**Work to be completed**
Give back the data in full. Leave nothing out.

___ Records for this exercise

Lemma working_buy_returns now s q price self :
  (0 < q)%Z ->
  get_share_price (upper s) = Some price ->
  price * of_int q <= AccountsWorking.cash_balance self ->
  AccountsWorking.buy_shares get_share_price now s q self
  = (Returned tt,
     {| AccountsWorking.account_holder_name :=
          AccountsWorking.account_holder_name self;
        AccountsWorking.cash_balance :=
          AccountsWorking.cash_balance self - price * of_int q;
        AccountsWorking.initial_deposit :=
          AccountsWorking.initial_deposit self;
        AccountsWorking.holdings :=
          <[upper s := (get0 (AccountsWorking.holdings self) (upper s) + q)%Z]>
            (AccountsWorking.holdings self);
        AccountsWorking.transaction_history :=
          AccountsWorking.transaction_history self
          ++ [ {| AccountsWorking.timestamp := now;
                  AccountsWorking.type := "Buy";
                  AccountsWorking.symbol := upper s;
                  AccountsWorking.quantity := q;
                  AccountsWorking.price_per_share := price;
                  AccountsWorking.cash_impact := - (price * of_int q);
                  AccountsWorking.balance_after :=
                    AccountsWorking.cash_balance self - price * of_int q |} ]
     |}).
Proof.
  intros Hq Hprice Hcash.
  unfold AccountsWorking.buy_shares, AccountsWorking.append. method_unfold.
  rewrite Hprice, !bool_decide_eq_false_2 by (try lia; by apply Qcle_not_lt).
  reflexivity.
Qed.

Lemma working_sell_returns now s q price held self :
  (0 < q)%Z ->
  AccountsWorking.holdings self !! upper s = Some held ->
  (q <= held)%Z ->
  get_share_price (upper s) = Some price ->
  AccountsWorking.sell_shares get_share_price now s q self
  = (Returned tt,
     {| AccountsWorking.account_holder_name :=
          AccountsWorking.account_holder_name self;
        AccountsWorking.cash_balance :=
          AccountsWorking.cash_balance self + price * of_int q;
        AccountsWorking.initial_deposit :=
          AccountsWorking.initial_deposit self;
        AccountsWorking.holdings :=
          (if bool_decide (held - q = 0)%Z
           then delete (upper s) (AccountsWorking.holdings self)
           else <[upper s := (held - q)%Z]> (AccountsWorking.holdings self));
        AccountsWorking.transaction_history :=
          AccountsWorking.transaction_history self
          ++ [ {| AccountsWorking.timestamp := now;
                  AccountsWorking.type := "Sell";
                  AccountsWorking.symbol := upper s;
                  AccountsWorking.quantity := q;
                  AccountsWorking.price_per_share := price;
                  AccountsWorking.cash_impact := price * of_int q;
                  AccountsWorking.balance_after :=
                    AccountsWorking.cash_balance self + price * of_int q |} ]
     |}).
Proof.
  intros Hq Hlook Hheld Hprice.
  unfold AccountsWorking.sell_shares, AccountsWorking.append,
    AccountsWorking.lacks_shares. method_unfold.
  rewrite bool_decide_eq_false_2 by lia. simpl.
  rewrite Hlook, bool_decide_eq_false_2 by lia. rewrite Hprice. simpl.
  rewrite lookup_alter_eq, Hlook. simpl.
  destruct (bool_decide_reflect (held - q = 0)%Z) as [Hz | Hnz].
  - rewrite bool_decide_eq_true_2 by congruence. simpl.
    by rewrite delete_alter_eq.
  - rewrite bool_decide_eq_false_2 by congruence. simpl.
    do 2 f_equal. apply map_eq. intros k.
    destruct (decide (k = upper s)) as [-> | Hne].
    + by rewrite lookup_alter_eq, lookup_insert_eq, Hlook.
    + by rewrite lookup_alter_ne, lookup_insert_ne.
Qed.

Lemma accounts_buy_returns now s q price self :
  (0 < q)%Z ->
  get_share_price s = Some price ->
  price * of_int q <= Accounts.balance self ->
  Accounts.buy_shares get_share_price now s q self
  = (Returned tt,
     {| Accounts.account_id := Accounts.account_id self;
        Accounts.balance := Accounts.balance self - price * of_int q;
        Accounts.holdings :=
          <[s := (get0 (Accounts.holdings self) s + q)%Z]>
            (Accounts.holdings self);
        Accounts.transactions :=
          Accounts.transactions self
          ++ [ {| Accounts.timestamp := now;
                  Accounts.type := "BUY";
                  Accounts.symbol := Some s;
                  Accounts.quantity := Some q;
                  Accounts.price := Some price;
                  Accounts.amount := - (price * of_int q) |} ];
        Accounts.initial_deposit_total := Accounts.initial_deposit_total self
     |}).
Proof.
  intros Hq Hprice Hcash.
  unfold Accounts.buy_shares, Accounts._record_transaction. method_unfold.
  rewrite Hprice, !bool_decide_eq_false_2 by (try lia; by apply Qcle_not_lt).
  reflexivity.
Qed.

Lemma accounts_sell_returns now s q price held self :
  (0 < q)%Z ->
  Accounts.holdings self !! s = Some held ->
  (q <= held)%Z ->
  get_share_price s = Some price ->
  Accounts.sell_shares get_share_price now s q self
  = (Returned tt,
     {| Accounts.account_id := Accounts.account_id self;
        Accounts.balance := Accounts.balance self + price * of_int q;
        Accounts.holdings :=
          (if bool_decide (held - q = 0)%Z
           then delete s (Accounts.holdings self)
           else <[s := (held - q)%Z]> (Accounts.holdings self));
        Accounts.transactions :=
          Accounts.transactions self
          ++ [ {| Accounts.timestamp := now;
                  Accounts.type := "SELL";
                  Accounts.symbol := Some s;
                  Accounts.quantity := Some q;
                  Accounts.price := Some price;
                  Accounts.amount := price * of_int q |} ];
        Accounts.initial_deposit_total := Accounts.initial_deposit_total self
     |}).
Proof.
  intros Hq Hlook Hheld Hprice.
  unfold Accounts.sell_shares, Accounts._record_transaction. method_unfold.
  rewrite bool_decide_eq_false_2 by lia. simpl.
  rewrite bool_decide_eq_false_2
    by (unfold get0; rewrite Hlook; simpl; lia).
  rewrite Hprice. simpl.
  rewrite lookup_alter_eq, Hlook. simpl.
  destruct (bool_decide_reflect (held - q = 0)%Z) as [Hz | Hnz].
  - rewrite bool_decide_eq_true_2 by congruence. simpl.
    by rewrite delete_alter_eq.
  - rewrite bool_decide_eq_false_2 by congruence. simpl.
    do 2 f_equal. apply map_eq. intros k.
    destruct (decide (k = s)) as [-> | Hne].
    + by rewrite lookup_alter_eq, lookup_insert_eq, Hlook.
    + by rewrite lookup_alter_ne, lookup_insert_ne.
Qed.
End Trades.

______

**Answer below**
Lemma working_buy_returns now s q price self :
  (0 < q)%Z ->
  get_share_price (upper s) = Some price ->
  price * of_int q <= AccountsWorking.cash_balance self ->
  AccountsWorking.buy_shares get_share_price now s q self
  = (Returned tt,
     {| AccountsWorking.account_holder_name :=
          AccountsWorking.account_holder_name self;
        AccountsWorking.cash_balance :=
          AccountsWorking.cash_balance self - price * of_int q;
        AccountsWorking.initial_deposit :=
          AccountsWorking.initial_deposit self;
        AccountsWorking.holdings :=
          <[upper s := (get0 (AccountsWorking.holdings self) (upper s) + q)%Z]>
            (AccountsWorking.holdings self);
        AccountsWorking.transaction_history :=
          AccountsWorking.transaction_history self
          ++ [ {| AccountsWorking.timestamp := now;
                  AccountsWorking.type := "Buy";
                  AccountsWorking.symbol := upper s;
                  AccountsWorking.quantity := q;
                  AccountsWorking.price_per_share := price;
                  AccountsWorking.cash_impact := - (price * of_int q);
                  AccountsWorking.balance_after :=
                    AccountsWorking.cash_balance self - price * of_int q |} ]
     |}).
Proof.
  intros Hq Hprice Hcash.
  unfold AccountsWorking.buy_shares, AccountsWorking.append. method_unfold.
  rewrite Hprice, !bool_decide_eq_false_2 by (try lia; by apply Qcle_not_lt).
  reflexivity.
Qed.

Lemma working_sell_returns now s q price held self :
  (0 < q)%Z ->
  AccountsWorking.holdings self !! upper s = Some held ->
  (q <= held)%Z ->
  get_share_price (upper s) = Some price ->
  AccountsWorking.sell_shares get_share_price now s q self
  = (Returned tt,
     {| AccountsWorking.account_holder_name :=
          AccountsWorking.account_holder_name self;
        AccountsWorking.cash_balance :=
          AccountsWorking.cash_balance self + price * of_int q;
        AccountsWorking.initial_deposit :=
          AccountsWorking.initial_deposit self;
        AccountsWorking.holdings :=
          (if bool_decide (held - q = 0)%Z
           then delete (upper s) (AccountsWorking.holdings self)
           else <[upper s := (held - q)%Z]> (AccountsWorking.holdings self));
        AccountsWorking.transaction_history :=
          AccountsWorking.transaction_history self
          ++ [ {| AccountsWorking.timestamp := now;
                  AccountsWorking.type := "Sell";
                  AccountsWorking.symbol := upper s;
                  AccountsWorking.quantity := q;
                  AccountsWorking.price_per_share := price;
                  AccountsWorking.cash_impact := price * of_int q;
                  AccountsWorking.balance_after :=
                    AccountsWorking.cash_balance self + price * of_int q |} ]
     |}).
Proof.
  intros Hq Hlook Hheld Hprice.
  unfold AccountsWorking.sell_shares, AccountsWorking.append,
    AccountsWorking.lacks_shares. method_unfold.
  rewrite bool_decide_eq_false_2 by lia. simpl.
  rewrite Hlook, bool_decide_eq_false_2 by lia. rewrite Hprice. simpl.
  rewrite lookup_alter_eq, Hlook. simpl.
  destruct (bool_decide_reflect (held - q = 0)%Z) as [Hz | Hnz].
  - rewrite bool_decide_eq_true_2 by congruence. simpl.
    by rewrite delete_alter_eq.
  - rewrite bool_decide_eq_false_2 by congruence. simpl.
    do 2 f_equal. apply map_eq. intros k.
    destruct (decide (k = upper s)) as [-> | Hne].
    + by rewrite lookup_alter_eq, lookup_insert_eq, Hlook.
    + by rewrite lookup_alter_ne, lookup_insert_ne.
Qed.

Lemma accounts_buy_returns now s q price self :
  (0 < q)%Z ->
  get_share_price s = Some price ->
  price * of_int q <= Accounts.balance self ->
  Accounts.buy_shares get_share_price now s q self
  = (Returned tt,
     {| Accounts.account_id := Accounts.account_id self;
        Accounts.balance := Accounts.balance self - price * of_int q;
        Accounts.holdings :=
          <[s := (get0 (Accounts.holdings self) s + q)%Z]>
            (Accounts.holdings self);
        Accounts.transactions :=
          Accounts.transactions self
          ++ [ {| Accounts.timestamp := now;
                  Accounts.type := "BUY";
                  Accounts.symbol := Some s;
                  Accounts.quantity := Some q;
                  Accounts.price := Some price;
                  Accounts.amount := - (price * of_int q) |} ];
        Accounts.initial_deposit_total := Accounts.initial_deposit_total self
     |}).
Proof.
  intros Hq Hprice Hcash.
  unfold Accounts.buy_shares, Accounts._record_transaction. method_unfold.
  rewrite Hprice, !bool_decide_eq_false_2 by (try lia; by apply Qcle_not_lt).
  reflexivity.
Qed.

Lemma accounts_sell_returns now s q price held self :
  (0 < q)%Z ->
  Accounts.holdings self !! s = Some held ->
  (q <= held)%Z ->
  get_share_price s = Some price ->
  Accounts.sell_shares get_share_price now s q self
  = (Returned tt,
     {| Accounts.account_id := Accounts.account_id self;
        Accounts.balance := Accounts.balance self + price * of_int q;
        Accounts.holdings :=
          (if bool_decide (held - q = 0)%Z
           then delete s (Accounts.holdings self)
           else <[s := (held - q)%Z]> (Accounts.holdings self));
        Accounts.transactions :=
          Accounts.transactions self
          ++ [ {| Accounts.timestamp := now;
                  Accounts.type := "SELL";
                  Accounts.symbol := Some s;
                  Accounts.quantity := Some q;
                  Accounts.price := Some price;
                  Accounts.amount := price * of_int q |} ];
        Accounts.initial_deposit_total := Accounts.initial_deposit_total self
     |}).
Proof.
  intros Hq Hlook Hheld Hprice.
  unfold Accounts.sell_shares, Accounts._record_transaction. method_unfold.
  rewrite bool_decide_eq_false_2 by lia. simpl.
  rewrite bool_decide_eq_false_2
    by (unfold get0; rewrite Hlook; simpl; lia).
  rewrite Hprice. simpl.
  rewrite lookup_alter_eq, Hlook. simpl.
  destruct (bool_decide_reflect (held - q = 0)%Z) as [Hz | Hnz].
  - rewrite bool_decide_eq_true_2 by congruence. simpl.
    by rewrite delete_alter_eq.
  - rewrite bool_decide_eq_false_2 by congruence. simpl.
    do 2 f_equal. apply map_eq. intros k.
    destruct (decide (k = s)) as [-> | Hne].
    + by rewrite lookup_alter_eq, lookup_insert_eq, Hlook.
    + by rewrite lookup_alter_ne, lookup_insert_ne.
Qed.
End Trades.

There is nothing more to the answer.